**ENTRIES SUPPLIED**
::::

Lemma parseIPv6_plain c s :
  c ≠ ":"%char → 
  parseIPv6 (String c s) = match parseIPv6_loop 8 [] None (String c s) with
                           | None => [] | Some (acc, ell) => expand_ellipsis acc ell end.
Proof. intros Hc. unfold parseIPv6. destruct s; [done|]. rewrite decide_False by (by intros [? _]). done. Qed.

Lemma expand_ellipsis_spec l r n :
  (length l + length r + n = 16)%nat → (0 < n)%nat →
  expand_ellipsis (l ++ r) (Some (length l)) = l ++ replicate n 0 ++ r.
Proof.
  intros Hlen Hn. unfold expand_ellipsis. rewrite length_app.
  rewrite decide_True by lia. rewrite take_app_length, drop_app_length.
  by replace (16 - (length l + length r))%nat with n by lia.
Qed.

Lemma ungroup_zeros n : ungroup (replicate n 0) = replicate (2 * n) 0.
Proof.
  induction n as [|n IH]; [done|]. cbn [replicate]. rewrite ungroup_cons, IH.
  by replace (2 * S n)%nat with (S (S (2 * n))) by lia.
Qed.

::::

**WHAT IS EXPECTED**
Every line in the listing above that mentions "replace" should be returned.

**ANSWER**
  by replace (16 - (length l + length r))%nat with n by lia.
  by replace (2 * S n)%nat with (S (S (2 * n))) by lia.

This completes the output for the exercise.